• _Activity_
Return the data. Every word must match.

[Start of section]

Section example.
#[local] Existing Instances no_text no_volume no_slab no_discovery.
Local Open Scope string_scope.
Definition example_disk : Disk :=
  MkDisk "vm-1" "n1" "http://n1:9000" "v1" "n2" "http://n2:9000" "t1" "l1".
Definition cut_over_vm : VmMigration :=
  (new_migration "vm-1" "n1" "v1" "disk" "n2" "disk" 1024 None 1)
    <| vm_state := CutOver |> <| vm_target_volume_id := Some "t1" |> <| target_local_id := Some "l1" |>.
Definition two_nodes : gmap string Node := {["n1" := lone_node "n1" true; "n2" := lone_node "n2" true]}.
Definition disk_app : App :=
  App_new (FedState_default <| nodes := two_nodes |> <| vm_migrations := {["vm-1" := cut_over_vm]} |>) None.
(** The volumes deleted so far, by their URLs. An engine deletes what it is
    told to; [lost] are the deletes whose answer does not arrive. *)
Definition delete_env (lost : list string) (R : Type) (c : Call Tree R) (w : list string) : R * list string :=
  match c in Call _ R return R * list string with
  | Http DELETE u _ _ _ => ((if bool_decide (u ∈ lost) then Err "timed out" else Ok (200%Z, None)), u :: w)
  | Http _ _ _ _ _ => (Ok (404%Z, None), w)
  | HttpText _ _ => (Err "no route", w)
  | Now => (7%Z, w)
  | PushToPeers | Persist | Sleep _ => (tt, w)
  end.
Definition S_there (w : list string) : Prop := S_delete example_disk ∉ w.
Definition T_there (w : list string) : Prop := (T_delete example_disk ∉ w) ∧ (T_local_delete example_disk ∉ w).
Definition session := vm_do example_cfg (λ _, None) (λ _, None) example_disk.
Lemma delete_env_truthful : truthful (delete_env []) example_disk S_there T_there.
Proof.
  split.
  - intros R c w Hc. destruct c as [[]| | | | |]; try done. simpl. unfold S_there. rewrite not_elem_of_cons.
    intros Hw. split; [|done]. intros E. by apply Hc.
  - intros b q x w. simpl. by intros [? _].
  - intros R c w Hc Hc'. destruct c as [[]| | | | |]; try done. simpl. unfold T_there. rewrite !not_elem_of_cons.
    intros [Hw Hw']. split; (split; [|done]); intros E; [by apply Hc|by apply Hc'].
Qed.
Lemma example_located : located example_disk two_nodes.
Proof.
  split.
  - intros n E. vm_compute in E. by injection E as <-.
  - intros n E. vm_compute in E. by injection E as <-.
  - intros a b. simpl. discriminate.
Qed.
(** Completed, then asked to abort: T keeps the disk. *)
Lemma disk_kept_witness :
  let run_ := for_each session [Pass; AskComplete; AskAbort] in
  fmap (M:=option) vm_state (records (run_state (delete_env []) run_ disk_app []) !! "vm-1") = Some Completed
  ∧ runs (delete_env []) run_
    (λ _ s' w', match records s' !! "vm-1" with
       | Some r => (vm_state r ≠ Completed → S_there w') ∧ (vm_state r = Completed → T_there w')
       | None => S_there w' ∨ T_there w'
       end) disk_app [].
Proof.
  split; [vm_compute; reflexivity|].
  apply (disk_kept example_cfg (λ _, None) (λ _, None) (delete_env []) example_disk two_nodes S_there T_there
    [Pass; AskComplete; AskAbort] disk_app [] cut_over_vm).
  - exact delete_env_truthful.
  - exact example_located.
  - reflexivity.
  - intros j Hj. change (records disk_app) with ({["vm-1" := cut_over_vm]} : gmap string VmMigration).
    by apply lookup_singleton_ne, not_eq_sym.
  - reflexivity.
  - by split_and!.
  - reflexivity.
  - by apply not_elem_of_nil.
  - split; by apply not_elem_of_nil.
Defined.

(** Not so when the answer to the delete of S's volume is lost: the volume is
    gone, the record stays cut over, an abort is let through and deletes T's
    volume too. *)
Example lost_answer_loses_disk :
  let run_ := for_each session [AskComplete; AskAbort] in
  let env := delete_env [S_delete example_disk] in
  fmap (M:=option) vm_state (records (run_state env run_ disk_app []) !! "vm-1") = Some Aborted
  ∧ run_world env run_ disk_app [] = [T_local_delete example_disk; T_delete example_disk; S_delete example_disk].
Proof. by vm_compute. Qed.
End example.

[End of section]

• _Exercise response_
Section example.
#[local] Existing Instances no_text no_volume no_slab no_discovery.
Local Open Scope string_scope.
Definition example_disk : Disk :=
  MkDisk "vm-1" "n1" "http://n1:9000" "v1" "n2" "http://n2:9000" "t1" "l1".
Definition cut_over_vm : VmMigration :=
  (new_migration "vm-1" "n1" "v1" "disk" "n2" "disk" 1024 None 1)
    <| vm_state := CutOver |> <| vm_target_volume_id := Some "t1" |> <| target_local_id := Some "l1" |>.
Definition two_nodes : gmap string Node := {["n1" := lone_node "n1" true; "n2" := lone_node "n2" true]}.
Definition disk_app : App :=
  App_new (FedState_default <| nodes := two_nodes |> <| vm_migrations := {["vm-1" := cut_over_vm]} |>) None.
(** The volumes deleted so far, by their URLs. An engine deletes what it is
    told to; [lost] are the deletes whose answer does not arrive. *)
Definition delete_env (lost : list string) (R : Type) (c : Call Tree R) (w : list string) : R * list string :=
  match c in Call _ R return R * list string with
  | Http DELETE u _ _ _ => ((if bool_decide (u ∈ lost) then Err "timed out" else Ok (200%Z, None)), u :: w)
  | Http _ _ _ _ _ => (Ok (404%Z, None), w)
  | HttpText _ _ => (Err "no route", w)
  | Now => (7%Z, w)
  | PushToPeers | Persist | Sleep _ => (tt, w)
  end.
Definition S_there (w : list string) : Prop := S_delete example_disk ∉ w.
Definition T_there (w : list string) : Prop := (T_delete example_disk ∉ w) ∧ (T_local_delete example_disk ∉ w).
Definition session := vm_do example_cfg (λ _, None) (λ _, None) example_disk.
Lemma delete_env_truthful : truthful (delete_env []) example_disk S_there T_there.
Proof.
  split.
  - intros R c w Hc. destruct c as [[]| | | | |]; try done. simpl. unfold S_there. rewrite not_elem_of_cons.
    intros Hw. split; [|done]. intros E. by apply Hc.
  - intros b q x w. simpl. by intros [? _].
  - intros R c w Hc Hc'. destruct c as [[]| | | | |]; try done. simpl. unfold T_there. rewrite !not_elem_of_cons.
    intros [Hw Hw']. split; (split; [|done]); intros E; [by apply Hc|by apply Hc'].
Qed.
Lemma example_located : located example_disk two_nodes.
Proof.
  split.
  - intros n E. vm_compute in E. by injection E as <-.
  - intros n E. vm_compute in E. by injection E as <-.
  - intros a b. simpl. discriminate.
Qed.
(** Completed, then asked to abort: T keeps the disk. *)
Lemma disk_kept_witness :
  let run_ := for_each session [Pass; AskComplete; AskAbort] in
  fmap (M:=option) vm_state (records (run_state (delete_env []) run_ disk_app []) !! "vm-1") = Some Completed
  ∧ runs (delete_env []) run_
    (λ _ s' w', match records s' !! "vm-1" with
       | Some r => (vm_state r ≠ Completed → S_there w') ∧ (vm_state r = Completed → T_there w')
       | None => S_there w' ∨ T_there w'
       end) disk_app [].
Proof.
  split; [vm_compute; reflexivity|].
  apply (disk_kept example_cfg (λ _, None) (λ _, None) (delete_env []) example_disk two_nodes S_there T_there
    [Pass; AskComplete; AskAbort] disk_app [] cut_over_vm).
  - exact delete_env_truthful.
  - exact example_located.
  - reflexivity.
  - intros j Hj. change (records disk_app) with ({["vm-1" := cut_over_vm]} : gmap string VmMigration).
    by apply lookup_singleton_ne, not_eq_sym.
  - reflexivity.
  - by split_and!.
  - reflexivity.
  - by apply not_elem_of_nil.
  - split; by apply not_elem_of_nil.
Defined.

(** Not so when the answer to the delete of S's volume is lost: the volume is
    gone, the record stays cut over, an abort is let through and deletes T's
    volume too. *)
Example lost_answer_loses_disk :
  let run_ := for_each session [AskComplete; AskAbort] in
  let env := delete_env [S_delete example_disk] in
  fmap (M:=option) vm_state (records (run_state env run_ disk_app []) !! "vm-1") = Some Aborted
  ∧ run_world env run_ disk_app [] = [T_local_delete example_disk; T_delete example_disk; S_delete example_disk].
Proof. by vm_compute. Qed.
End example.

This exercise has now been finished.